**Dataset entries:**
+---+

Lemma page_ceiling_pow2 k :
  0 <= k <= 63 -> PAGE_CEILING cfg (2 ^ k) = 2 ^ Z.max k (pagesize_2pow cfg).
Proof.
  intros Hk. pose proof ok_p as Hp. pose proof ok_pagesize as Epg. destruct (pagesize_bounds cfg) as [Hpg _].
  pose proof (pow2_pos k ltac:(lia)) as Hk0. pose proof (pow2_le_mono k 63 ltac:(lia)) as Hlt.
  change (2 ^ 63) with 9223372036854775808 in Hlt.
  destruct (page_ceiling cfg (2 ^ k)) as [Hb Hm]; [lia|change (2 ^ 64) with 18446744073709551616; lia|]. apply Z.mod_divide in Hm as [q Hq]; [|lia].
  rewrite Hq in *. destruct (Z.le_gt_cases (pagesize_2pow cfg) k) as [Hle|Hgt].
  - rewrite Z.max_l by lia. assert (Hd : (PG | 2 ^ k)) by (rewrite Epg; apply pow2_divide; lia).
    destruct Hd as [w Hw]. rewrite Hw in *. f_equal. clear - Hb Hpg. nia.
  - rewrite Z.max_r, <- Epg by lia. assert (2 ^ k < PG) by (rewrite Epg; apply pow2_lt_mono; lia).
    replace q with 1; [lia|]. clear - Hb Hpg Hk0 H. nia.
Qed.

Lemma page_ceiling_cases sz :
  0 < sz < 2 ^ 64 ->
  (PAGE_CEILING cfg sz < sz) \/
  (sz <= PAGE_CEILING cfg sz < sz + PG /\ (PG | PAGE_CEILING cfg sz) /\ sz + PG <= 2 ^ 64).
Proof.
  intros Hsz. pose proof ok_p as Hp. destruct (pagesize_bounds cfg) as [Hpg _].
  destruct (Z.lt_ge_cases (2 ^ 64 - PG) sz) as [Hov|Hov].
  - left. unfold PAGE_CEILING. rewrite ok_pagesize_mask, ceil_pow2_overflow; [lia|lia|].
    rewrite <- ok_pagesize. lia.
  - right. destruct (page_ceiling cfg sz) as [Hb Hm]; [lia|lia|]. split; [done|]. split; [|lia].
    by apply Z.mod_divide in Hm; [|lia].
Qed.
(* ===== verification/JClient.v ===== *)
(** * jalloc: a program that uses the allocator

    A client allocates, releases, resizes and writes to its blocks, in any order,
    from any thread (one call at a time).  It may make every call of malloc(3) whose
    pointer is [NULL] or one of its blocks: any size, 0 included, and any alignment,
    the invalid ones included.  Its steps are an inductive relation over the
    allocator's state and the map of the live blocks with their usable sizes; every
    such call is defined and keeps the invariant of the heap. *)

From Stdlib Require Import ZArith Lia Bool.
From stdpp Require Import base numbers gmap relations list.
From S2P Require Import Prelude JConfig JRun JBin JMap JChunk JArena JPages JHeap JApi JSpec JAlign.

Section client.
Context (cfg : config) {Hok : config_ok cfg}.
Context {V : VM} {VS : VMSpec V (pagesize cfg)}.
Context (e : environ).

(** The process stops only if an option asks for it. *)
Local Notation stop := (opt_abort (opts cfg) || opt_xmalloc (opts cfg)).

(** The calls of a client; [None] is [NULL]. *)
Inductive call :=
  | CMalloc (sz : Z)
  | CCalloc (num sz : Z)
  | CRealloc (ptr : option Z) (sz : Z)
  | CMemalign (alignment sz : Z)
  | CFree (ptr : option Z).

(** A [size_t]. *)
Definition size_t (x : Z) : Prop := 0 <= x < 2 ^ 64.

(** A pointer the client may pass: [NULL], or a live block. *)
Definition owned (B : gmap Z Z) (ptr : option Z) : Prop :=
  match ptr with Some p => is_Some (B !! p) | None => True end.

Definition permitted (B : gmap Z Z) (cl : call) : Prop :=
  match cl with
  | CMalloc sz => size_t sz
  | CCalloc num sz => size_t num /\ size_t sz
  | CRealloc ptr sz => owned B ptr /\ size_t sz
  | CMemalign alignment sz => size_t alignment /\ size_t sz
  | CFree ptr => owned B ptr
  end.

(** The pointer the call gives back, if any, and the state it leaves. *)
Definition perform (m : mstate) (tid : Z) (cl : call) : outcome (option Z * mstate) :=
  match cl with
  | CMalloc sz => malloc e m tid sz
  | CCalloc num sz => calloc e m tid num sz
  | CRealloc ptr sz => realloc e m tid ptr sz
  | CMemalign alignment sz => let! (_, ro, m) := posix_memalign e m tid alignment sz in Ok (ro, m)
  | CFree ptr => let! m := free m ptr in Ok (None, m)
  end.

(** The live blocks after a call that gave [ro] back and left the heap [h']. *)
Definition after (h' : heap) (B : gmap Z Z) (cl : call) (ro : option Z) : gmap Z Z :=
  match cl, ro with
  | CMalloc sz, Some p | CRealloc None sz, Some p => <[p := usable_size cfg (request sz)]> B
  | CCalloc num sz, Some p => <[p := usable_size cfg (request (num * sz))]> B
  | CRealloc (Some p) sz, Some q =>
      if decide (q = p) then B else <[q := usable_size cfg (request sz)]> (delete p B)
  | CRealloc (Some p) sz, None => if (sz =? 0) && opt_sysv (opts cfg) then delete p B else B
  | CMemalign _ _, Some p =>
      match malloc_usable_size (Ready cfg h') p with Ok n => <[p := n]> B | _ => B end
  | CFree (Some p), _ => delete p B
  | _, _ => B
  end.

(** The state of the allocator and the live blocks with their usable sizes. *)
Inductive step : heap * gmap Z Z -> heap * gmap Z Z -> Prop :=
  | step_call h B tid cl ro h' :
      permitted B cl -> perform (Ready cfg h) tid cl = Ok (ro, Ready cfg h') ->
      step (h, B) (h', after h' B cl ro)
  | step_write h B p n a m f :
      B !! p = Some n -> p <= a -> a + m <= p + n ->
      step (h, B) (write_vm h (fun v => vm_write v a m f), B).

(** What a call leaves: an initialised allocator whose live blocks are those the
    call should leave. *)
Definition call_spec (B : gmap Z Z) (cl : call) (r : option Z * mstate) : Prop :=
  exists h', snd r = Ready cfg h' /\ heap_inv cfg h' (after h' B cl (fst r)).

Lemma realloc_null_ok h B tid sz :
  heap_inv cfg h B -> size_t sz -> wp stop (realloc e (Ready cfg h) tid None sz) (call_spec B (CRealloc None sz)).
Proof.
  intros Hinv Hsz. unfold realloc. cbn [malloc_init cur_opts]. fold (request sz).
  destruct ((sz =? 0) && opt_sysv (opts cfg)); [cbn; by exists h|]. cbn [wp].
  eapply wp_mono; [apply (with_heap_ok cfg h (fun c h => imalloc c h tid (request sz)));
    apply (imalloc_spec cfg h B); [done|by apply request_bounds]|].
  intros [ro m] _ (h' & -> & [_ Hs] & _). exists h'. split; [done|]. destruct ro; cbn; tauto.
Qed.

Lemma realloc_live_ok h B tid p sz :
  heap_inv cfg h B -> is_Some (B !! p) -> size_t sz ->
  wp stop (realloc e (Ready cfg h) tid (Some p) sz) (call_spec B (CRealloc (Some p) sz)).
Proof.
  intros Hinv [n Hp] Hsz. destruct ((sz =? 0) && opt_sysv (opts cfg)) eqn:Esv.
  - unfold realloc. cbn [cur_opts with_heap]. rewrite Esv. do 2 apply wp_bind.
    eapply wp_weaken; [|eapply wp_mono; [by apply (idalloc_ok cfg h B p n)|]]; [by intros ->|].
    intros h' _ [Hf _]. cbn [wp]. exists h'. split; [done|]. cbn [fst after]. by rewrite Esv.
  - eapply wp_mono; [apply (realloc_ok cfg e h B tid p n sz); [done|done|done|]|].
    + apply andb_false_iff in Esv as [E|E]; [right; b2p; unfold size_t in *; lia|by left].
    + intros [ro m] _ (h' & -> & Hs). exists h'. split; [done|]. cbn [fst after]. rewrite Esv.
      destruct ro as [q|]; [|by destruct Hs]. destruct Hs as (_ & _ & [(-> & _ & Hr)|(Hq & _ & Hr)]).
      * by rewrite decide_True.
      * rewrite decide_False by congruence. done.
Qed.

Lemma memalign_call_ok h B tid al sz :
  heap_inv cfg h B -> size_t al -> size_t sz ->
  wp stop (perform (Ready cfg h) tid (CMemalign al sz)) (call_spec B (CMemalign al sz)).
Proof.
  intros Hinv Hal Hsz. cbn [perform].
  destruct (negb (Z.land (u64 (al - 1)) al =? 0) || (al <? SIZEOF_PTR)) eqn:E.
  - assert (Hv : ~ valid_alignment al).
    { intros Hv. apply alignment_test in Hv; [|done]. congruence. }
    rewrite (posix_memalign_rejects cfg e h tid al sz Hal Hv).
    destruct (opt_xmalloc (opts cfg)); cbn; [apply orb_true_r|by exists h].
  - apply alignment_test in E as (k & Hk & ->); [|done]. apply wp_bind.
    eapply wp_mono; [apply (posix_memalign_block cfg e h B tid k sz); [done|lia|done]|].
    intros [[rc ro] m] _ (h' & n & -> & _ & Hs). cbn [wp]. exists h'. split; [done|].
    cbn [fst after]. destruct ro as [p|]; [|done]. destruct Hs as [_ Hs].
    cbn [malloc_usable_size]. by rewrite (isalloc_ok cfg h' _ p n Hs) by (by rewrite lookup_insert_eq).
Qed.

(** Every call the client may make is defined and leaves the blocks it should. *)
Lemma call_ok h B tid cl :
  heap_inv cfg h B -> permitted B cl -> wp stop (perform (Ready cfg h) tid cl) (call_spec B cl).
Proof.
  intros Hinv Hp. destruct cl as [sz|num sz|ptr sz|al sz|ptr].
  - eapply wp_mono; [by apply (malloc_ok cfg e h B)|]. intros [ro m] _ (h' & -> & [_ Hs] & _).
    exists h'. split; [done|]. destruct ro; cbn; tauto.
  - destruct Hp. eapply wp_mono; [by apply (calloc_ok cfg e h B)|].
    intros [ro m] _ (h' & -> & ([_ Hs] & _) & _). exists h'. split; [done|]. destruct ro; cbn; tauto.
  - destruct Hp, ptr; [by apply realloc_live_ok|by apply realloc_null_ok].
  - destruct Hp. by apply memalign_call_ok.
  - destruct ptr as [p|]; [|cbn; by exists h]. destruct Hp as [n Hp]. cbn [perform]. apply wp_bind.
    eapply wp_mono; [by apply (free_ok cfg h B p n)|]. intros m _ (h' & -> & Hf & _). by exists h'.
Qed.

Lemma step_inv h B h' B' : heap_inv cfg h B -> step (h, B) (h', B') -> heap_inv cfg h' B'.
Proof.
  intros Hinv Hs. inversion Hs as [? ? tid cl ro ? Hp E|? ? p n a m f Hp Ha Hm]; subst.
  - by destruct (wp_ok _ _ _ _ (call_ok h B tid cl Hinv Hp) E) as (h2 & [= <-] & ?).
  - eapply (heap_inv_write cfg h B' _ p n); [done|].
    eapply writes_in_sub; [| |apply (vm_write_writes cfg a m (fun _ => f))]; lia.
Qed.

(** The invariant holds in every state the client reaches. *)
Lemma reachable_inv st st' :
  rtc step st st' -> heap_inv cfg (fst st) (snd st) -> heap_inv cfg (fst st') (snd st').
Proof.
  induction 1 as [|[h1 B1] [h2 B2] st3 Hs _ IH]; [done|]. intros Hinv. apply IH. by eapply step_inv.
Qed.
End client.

+---+

**EXERCISE:** Taking the entries above, print exactly the lines starting at the line with "Definition perform (m" and ending at the line with "CMemalign _ _, Some p =>", both included.

**ANSWER AREA:**
Definition perform (m : mstate) (tid : Z) (cl : call) : outcome (option Z * mstate) :=
  match cl with
  | CMalloc sz => malloc e m tid sz
  | CCalloc num sz => calloc e m tid num sz
  | CRealloc ptr sz => realloc e m tid ptr sz
  | CMemalign alignment sz => let! (_, ro, m) := posix_memalign e m tid alignment sz in Ok (ro, m)
  | CFree ptr => let! m := free m ptr in Ok (None, m)
  end.

(** The live blocks after a call that gave [ro] back and left the heap [h']. *)
Definition after (h' : heap) (B : gmap Z Z) (cl : call) (ro : option Z) : gmap Z Z :=
  match cl, ro with
  | CMalloc sz, Some p | CRealloc None sz, Some p => <[p := usable_size cfg (request sz)]> B
  | CCalloc num sz, Some p => <[p := usable_size cfg (request (num * sz))]> B
  | CRealloc (Some p) sz, Some q =>
      if decide (q = p) then B else <[q := usable_size cfg (request sz)]> (delete p B)
  | CRealloc (Some p) sz, None => if (sz =? 0) && opt_sysv (opts cfg) then delete p B else B
  | CMemalign _ _, Some p =>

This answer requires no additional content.